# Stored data

(** A lookup whose comparisons only compute *)
Definition quiet_return_unique (junk : rb_node) (tree : rb_tree) (fuel : nat) (v : Z) : Heap.M rb_node Z :=
  n ← rb_tree_query tree fuel v;
  if n =? 0 then rb_tree_insert junk tree fuel v v;; mret v
  else rb_node_get_info n.

Section memory.
Context (junk : rb_node) (tree : rb_tree) (fuel : nat).
Notation unique := (return_unique deref char_const junk).

Lemma tree_in_entry m t e : tree_in tree m t → e ∈ inorder t →
  0 < e_addr e ∧ ∃ n, m !! e_addr e = Some n ∧ key n = e_key e ∧ info n = e_info e.
Proof.
  induction t as [|a c k v l IHl r IHr]; [by intros _ ?%not_elem_of_nil|].
  intros (Ha & _ & (p & Hp) & Hl & Hr). cbn [inorder]. rewrite elem_of_app elem_of_cons.
  intros [He|[->|He]]; [by apply IHl| |by apply IHr]. split; [done|]. by eexists.
Qed.

(** A character that is in the pool is found there, and nothing changes. *)
Lemma char_found nesting m t c f :
  pool_memory tree m t → sorted (inorder t) → pool_entries (inorder t) → (height t ≤ fuel)%nat →
  f ∈ inorder t → deref (e_key f) = char_contents_of c →
  ∃ r, unique (S nesting) tree fuel (char_const c) m = Ret (r, m) ∧ deref r = char_contents_of c.
Proof.
  intros Ht Hs Hp Hf Hin Hc. cbn [return_unique]. set (cmp := λ v1 v2, const_value_compare_by _ _ _).
  erewrite bind_run; [|apply (rb_tree_query_by_run tree cmp fuel _ m t); [done| |done]].
  2: { intros e _. unfold cmp, comp_func, pool_order. rewrite char_const_ok. apply compare_by_integer. }
  rewrite rb_find_spec //. destruct (entry_find (char_const c) (inorder t)) as [e|] eqn:He.
  - apply entry_find_Some in He as [Hein Heq]. destruct (tree_in_entry m t e (proj1 Ht) Hein) as (Hpos & n & Hn & _ & Hi).
    cbn [entry_or_null]. rewrite (proj2 (Z.eqb_neq _ 0)); [|lia]. exists (e_info e).
    split; [unfold rb_node_get_info; by rewrite (ld_run _ _ _ _ Hn) Hi|]. rewrite Hp //.
    assert (e = f) as ->; [|done]. apply (sorted_equal (inorder t)); [done..|].
    unfold comp_func, pool_order in *. by rewrite Hc -char_const_ok.
  - rewrite entry_find_None in He. exfalso. apply (He f Hin). unfold comp_func, pool_order.
    rewrite Hc char_const_ok const_value_compare_lex; [apply strcmp_sign_refl|rewrite -char_const_ok; apply deref_ok..].
Qed.

(** All the characters that comparisons with [v] look up are in the pool. *)
Definition ready (l : list entry) (v : Z) : Prop :=
  ∀ e c, e ∈ l → c ∈ lookups (deref (e_key e)) (deref v) →
  ∃ f, f ∈ l ∧ deref (e_key f) = char_contents_of c.

Lemma ready_answers nesting m t v :
  pool_memory tree m t → sorted (inorder t) → pool_entries (inorder t) → (height t ≤ fuel)%nat →
  ready (inorder t) v →
  answers_on (λ v1 v2, const_value_compare_by
    (λ c, r ← unique (S nesting) tree fuel (char_const c); mret (deref r)) (deref v1) (deref v2)) m t v.
Proof.
  intros Ht Hs Hp Hf Hr e He. apply compare_by_run. intros c Hc.
  destruct (Hr e c He Hc) as (f & Hin & Hfc).
  destruct (char_found nesting m t c f Ht Hs Hp Hf Hin Hfc) as (r & Hrun & <-).
  by rewrite (bind_run _ _ _ _ _ Hrun).
Qed.

Lemma return_unique_quiet nesting m t v :
  pool_memory tree m t → sorted (inorder t) → pool_entries (inorder t) → (height t ≤ fuel)%nat →
  ready (inorder t) v →
  unique (S (S nesting)) tree fuel v m = quiet_return_unique junk tree fuel v m.
Proof.
  intros Ht Hs Hp Hf Hr. cbn [return_unique]. unfold quiet_return_unique.
  set (cmp := λ v1 v2, const_value_compare_by _ _ _).
  assert (Ha : ∀ m', pool_memory tree m' t → answers_on cmp m' t v) by (intros; by apply ready_answers).
  assert (Hq : rb_tree_query_by cmp tree fuel v m = Ret (entry_or_null (rb_find v t), m))
    by (apply rb_tree_query_by_run; auto).
  assert (Hq' : rb_tree_query tree fuel v m = Ret (entry_or_null (rb_find v t), m)).
  { rewrite rb_tree_query_computed. by apply rb_tree_query_by_run. }
  rewrite (bind_run _ _ _ _ _ Hq) (bind_run _ _ _ _ _ Hq').
  destruct (_ =? 0) eqn:Hz; [|done]. apply bind_same; [|done].
  unfold rb_tree_insert_by, rb_tree_insert. rewrite (bind_run _ _ _ _ _ Hq) (bind_run _ _ _ _ _ Hq') Hz. cbn [negb].
  apply (rb_tree_add_by_run _ _ _ _ _ _ _ t); [done|]. intros z n Hn. by apply Ha, pool_memory_insert.
Qed.
End memory.

Section wp.
Context `{!ghost_mapG Σ Z rb_node} {γ : gname} {tree : rb_tree} (junk : rb_node).

Lemma rb_rep_sorted l : rb_rep γ tree l -∗ ⌜sorted l⌝.
Proof. iIntros "Hl". by iDestruct "Hl" as (t q (_ & Hs & _)) "_". Qed.

Lemma wp_quiet_return_unique fuel v l Φ :
  enough fuel l → pool_entries l →
  rb_rep γ tree l -∗ (∀ r l', ⌜pool_step l v r l'⌝ -∗ rb_rep γ tree l' -∗ Φ r) -∗
  wp γ (quiet_return_unique junk tree fuel v) Φ.
Proof.
  iIntros (Hf Hl) "Hl HΦ". iDestruct (rb_rep_sorted with "Hl") as %Hs. unfold quiet_return_unique.
  iApply wp_bind. iApply (wp_rb_tree_query with "Hl"); [done|]. iIntros "Hl".
  destruct (entry_find v l) as [e|] eqn:He; cbn [entry_or_null].
  - iDestruct (rb_rep_entry l e with "Hl") as "(%Ha & %n & [%Hk %Hi] & He & Hl)";
      [by apply entry_find_Some in He as [? _]|].
    rewrite (proj2 (Z.eqb_neq _ 0)); [|lia]. unfold rb_node_get_info. wsteps. rewrite Hi.
    iApply ("HΦ" with "[%] [-]"); [by apply pool_step_found|]. by iApply "Hl".
  - cbn. iApply wp_bind. iApply (wp_rb_tree_insert with "Hl"); [done|]. iIntros (a l' Ha) "Hl".
    rewrite He in Ha. destruct Ha as (_ & _ & ->). iApply wp_ret.
    iApply ("HΦ" with "[%] Hl"). by apply pool_step_new.
Qed.

Lemma wp_return_unique nesting fuel v l Φ :
  enough fuel l → pool_entries l → ready l v →
  rb_rep γ tree l -∗ (∀ r l', ⌜pool_step l v r l'⌝ -∗ rb_rep γ tree l' -∗ Φ r) -∗
  wp γ (return_unique deref char_const junk (S (S nesting)) tree fuel v) Φ.
Proof.
  iIntros (Hf Hl Hr) "Hl HΦ". iApply (wp_same with "Hl [HΦ]").
  - intros m t Ht <- Hs [n Hrb]. pose proof (enough_height _ _ _ Hrb Hf).
    apply (return_unique_quiet _ _ _ _ _ t); [done..|lia|done].
  - iIntros "Hl". by iApply (wp_quiet_return_unique with "Hl").
Qed.

(** ** Runs *)

(** The pool after the lookups of [before] *)
Definition pool_of (before : list Z) (l : list entry) : Prop :=
  (∀ e, e ∈ l → e_key e ∈ before) ∧ ∀ u, u ∈ before → ∃ e, e ∈ l ∧ comp_func (e_key e) u = 0.

Lemma pool_of_step before l v r l' : pool_of before l → pool_step l v r l' → pool_of (before ++ [v]) l'.
Proof.
  intros [Hk Hf] (_ & Hsub & _ & (f & Hin & <- & Hc) & Hnew & _). split.
  - intros e He. apply elem_of_app. destruct (Hnew e He) as [Hold|Hnew2]; [left; auto|right; rewrite Hnew2; by left].
  - intros u [Hu|Hu]%elem_of_app.
    + destruct (Hf u Hu) as (e & He & ?). exists e. auto.
    + apply list_elem_of_singleton in Hu as ->. by exists f.
Qed.

Lemma pool_of_ready before l v : pool_of before l → characters_ready deref before v → ready l v.
Proof.
  intros [Hk Hf] Hr e c He Hc. destruct (Hr (e_key e) c (Hk e He) Hc) as (u & Hu & Huc).
  destruct (Hf u Hu) as (f & Hin & Hfu). exists f. split; [done|].
  rewrite -Huc. unfold comp_func, pool_order in Hfu. pose proof (deref_ok u) as Hok.
  rewrite Huc in Hok Hfu |- *. unfold char_contents_of, integer_contents in *.
  by apply compare_integer_eq.
Qed.

Lemma wp_return_unique_all nesting fuel vs : ∀ before l Φ,
  2 * Z.log2 (Z.of_nat (length l + length vs) + 1) + 1 < Z.of_nat fuel → pool_entries l →
  pool_of before l → characters_first deref before vs →
  rb_rep γ tree l -∗
  (∀ rs l', ⌜sorted l' ∧ l ⊆ l' ∧ Forall2 (answers l') vs rs
     ∧ ∀ p, p ≡ₚ contents l →
         ∃ p', unique_contents (deref <$> vs) p = Ret (deref <$> rs, p')⌝ -∗ Φ rs) -∗
  wp γ (return_unique_all deref char_const junk (S (S nesting)) tree fuel vs) Φ.
Proof.
  induction vs as [|v vs IH]; intros before l Φ Hf Hl Hb Hr; cbn [return_unique_all]; iIntros "Hl HΦ".
  - iDestruct (rb_rep_sorted with "Hl") as %Hs. iApply wp_ret. iApply ("HΦ" $! [] l with "[%]").
    split_and!; [done|done|constructor|]. intros p _. by exists p.
  - destruct Hr as [Hr Hrs]. iApply wp_bind. iApply (wp_return_unique with "Hl"); [|done|by eapply pool_of_ready|].
    { unfold enough. pose proof (Z.log2_le_mono (Z.of_nat (length l) + 1)
        (Z.of_nat (length l + length (v :: vs)) + 1) ltac:(lia)). lia. }
    iIntros (r l' Hstep) "Hl". pose proof (pool_of_step _ _ _ _ _ Hb Hstep) as Hb'.
    destruct Hstep as (Hl' & Hsub & Hlen & Hans & _ & Hp). iApply wp_bind. cbn [length] in Hf.
    iApply (IH (before ++ [v]) l' with "Hl"); [|done..|].
    { pose proof (Z.log2_le_mono (Z.of_nat (length l' + length vs) + 1)
        (Z.of_nat (length l + S (length vs)) + 1) ltac:(lia)). lia. }
    iIntros (rs l'' (Hs & Hsub' & Hall & Hps)). iApply wp_ret. iApply ("HΦ" $! (r :: rs) l'' with "[%]").
    split_and!; [done|by etrans|constructor; [by eapply answers_mono|done]|].
    intros p Hperm. destruct (Hp p Hperm) as (p1 & Hp1 & Hperm1). destruct (Hps p1 Hperm1) as (p2 & Hp2).
    exists p2. cbn [fmap list_fmap unique_contents]. unfold mbind, CM_bind. rewrite Hp1.
    cbn. rewrite /fmap in Hp2. by rewrite Hp2.
Qed.
End wp.

Context (junk : rb_node).

(** C7: a run of lookups in the pool, in which the characters that a comparison
    of a C string with a list looks up are in the pool already (as in every run
    that compares no C string with a list), terminates, each loop within twice
    the logarithm of their number, and does what the pool of contents does; two
    constants get the same address exactly when they compare equal, so for
    integers when their size, sign and value are the same.  (A comparison that
    inserts a character into the pool that is being searched can make a second
    copy of a constant: [inserted_character_loses_constant].) *)
Theorem constants_are_unique nesting fuel vs :
  2 * Z.log2 (Z.of_nat (length vs) + 1) + 1 < Z.of_nat fuel → characters_first deref [] vs →
  ∃ rs m p, pool_session deref char_const junk (S (S nesting)) fuel vs ∅ = Ret (rs, m)
    ∧ unique_contents (deref <$> vs) [] = Ret (deref <$> rs, p)
    ∧ (∀ i j v w r s, vs !! i = Some v → vs !! j = Some w → rs !! i = Some r → rs !! j = Some s →
         (const_value_compare_ (deref v) (deref w) = 0 ↔ r = s)
         ∧ (∀ sign n z, deref v = CInteger sign n z → deref w = deref v ↔ r = s)).
Proof.
  intros Hf Hfirst. destruct (wp_adequacy (pool_session deref char_const junk (S (S nesting)) fuel vs) (λ rs, ∃ l p,
    sorted l ∧ Forall2 (answers l) vs rs ∧ unique_contents (deref <$> vs) [] = Ret (deref <$> rs, p)))
    as (rs & m & Hr & l & p & Hs & Hall & Hp).
  { iIntros (Σ HΣ γ). unfold pool_session. destruct vs as [|v vs'] eqn:Hvs.
    { iApply wp_ret. iPureIntro. exists [], []. split_and!; [constructor|constructor|done]. }
    iApply wp_bind. iApply wp_rb_tree_create. iIntros (tree) "Hl".
    iApply (wp_return_unique_all with "Hl"); [done|by intros e ?%not_elem_of_nil| |exact Hfirst|].
    { split; [by intros e ?%not_elem_of_nil|by intros u ?%not_elem_of_nil]. }
    iIntros (rs l (Hs & _ & Hall & Hp)). destruct (Hp []) as (p & Hp'); [done|].
    iPureIntro. by exists l, p. }
  exists rs, m, p. split_and!; [done..|]. intros i j v w r s Hv Hw Hrv Hrw.
  pose proof (Forall2_lookup_lr _ _ _ _ _ _ Hall Hv Hrv) as Hav.
  pose proof (Forall2_lookup_lr _ _ _ _ _ _ Hall Hw Hrw) as Haw.
  pose proof (answers_unique l v w r s Hs Hav Haw) as Hu. split; [done|].
  intros sign n z Hint. rewrite <-Hu. unfold comp_func, pool_order. split.
  - intros ->. rewrite const_value_compare_lex ?deref_ok //. apply strcmp_sign_refl.
  - intros Hc. pose proof (deref_ok v) as Hok. rewrite Hint in Hok Hc |- *.
    apply compare_integer_eq; [apply deref_ok|done|].
    rewrite const_value_compare_lex ?deref_ok // in Hc. rewrite const_value_compare_lex ?deref_ok //.
    rewrite strcmp_sign_antisym Hc //.
Qed.
End proofs.

(** ** A concrete pool *)

Section samples.
#[local] Instance host128 : CvalueWidth := {| HAVE_INT128 := true |}.

(** Two constants 5 and one 6, of type [int], the addresses of a string and of
    the list of its characters, of two other strings and of a list, and at 1000
    and above the characters. *)
Definition char_const (c : Z) : Z := 1000 + c mod 256.

Definition sample_constants (a : Z) : const :=
  if 1000 <=? a then char_contents_of (a - 1000)
  else if a =? 10 then CInteger true 4 5 else if a =? 11 then CInteger true 4 6
  else if a =? 12 then CInteger true 4 5 else if a =? 13 then CAddress (CCString [97; 98] false)
  else if a =? 14 then CAddress (CElements MString [CInteger false 1 97; CInteger false 1 98])
  else if a =? 15 then CAddress (CCString [102] false) else if a =? 16 then CAddress (CCString [101] false)
  else if a =? 17 then CAddress (CElements MString [CInteger false 1 101])
  else CUnknown.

# AIM OF THE EXERCISE
Read the lines above. Gather those in which the string "Hall" is found.

# SOLUTION TO THIS PROBLEM
    iIntros (rs l'' (Hs & Hsub' & Hall & Hps)). iApply wp_ret. iApply ("HΦ" $! (r :: rs) l'' with "[%]").
    as (rs & m & Hr & l & p & Hs & Hall & Hp).
    iIntros (rs l (Hs & _ & Hall & Hp)). destruct (Hp []) as (p & Hp'); [done|].
  pose proof (Forall2_lookup_lr _ _ _ _ _ _ Hall Hv Hrv) as Hav.
  pose proof (Forall2_lookup_lr _ _ _ _ _ _ Hall Hw Hrw) as Haw.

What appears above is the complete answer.